(** ** Calls in sequence *)

Inductive ServiceCall :=
  | EnterEpoch (epoch : EpochId) (members : list NodeId)
  | EnterGenesis (founders : list NodeId)
  | SetCertificateSource (source : NodeId → bool)
  | Accept (o : EligibilityObservation)
  | RecordFault (subject : NodeId) (fault : ObjectiveFault)
  | RecordVerdict (verdict : AttestationVerdict)
  | ObserveAttestation (subject : NodeId) (height : Height) (state_reference : Digest)
  | ObserveParticipation (proof : ParticipationProof) (height : Height) (state_reference : Digest)
  | ObserveResponse (response : ParticipationResponse) (challenge : ParticipationChallenge)
      (height : Height) (state_reference : Digest)
  | Finalize (finalized : FinalizedEligibility)
  | ClearFinalization
  | Flush.

(** [None]: the durable state is corrupt and the caller stops. *)
Definition entered (result : EligibilityRestore * Service) : option Service :=
  match result.1 with RestoreCorrupt => None | _ => Some result.2 end.

Definition call_service (c : ServiceCall) s : option Service :=
  match c with
  | EnterEpoch e ms => entered (enter_epoch e ms s)
  | EnterGenesis fs => entered (enter_genesis fs s)
  | SetCertificateSource f => Some (set_certificate_source f s)
  | Accept o => Some (accept o s).2
  | RecordFault n f => Some (record_fault n f s)
  | RecordVerdict v => Some (record_verdict v s)
  | ObserveAttestation n h r => Some (observe_attestation n h r s).2
  | ObserveParticipation p h r => Some (observe_participation p h r s).2
  | ObserveResponse a c h r => Some (observe_participation_response a c h r s).2
  | Finalize f => Some (finalize f s)
  | ClearFinalization => Some (clear_finalization s)
  | Flush => Some (flush s).2
  end.

Fixpoint call_services (calls : list ServiceCall) s : option Service :=
  match calls with
  | [] => Some s
  | c :: rest => s ← call_service c s; call_services rest s
  end.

What the task asks: Where a line of the entries contains the word "RecordFault", copy that line.

Result for this task:
  | RecordFault (subject : NodeId) (fault : ObjectiveFault)
  | RecordFault n f => Some (record_fault n f s)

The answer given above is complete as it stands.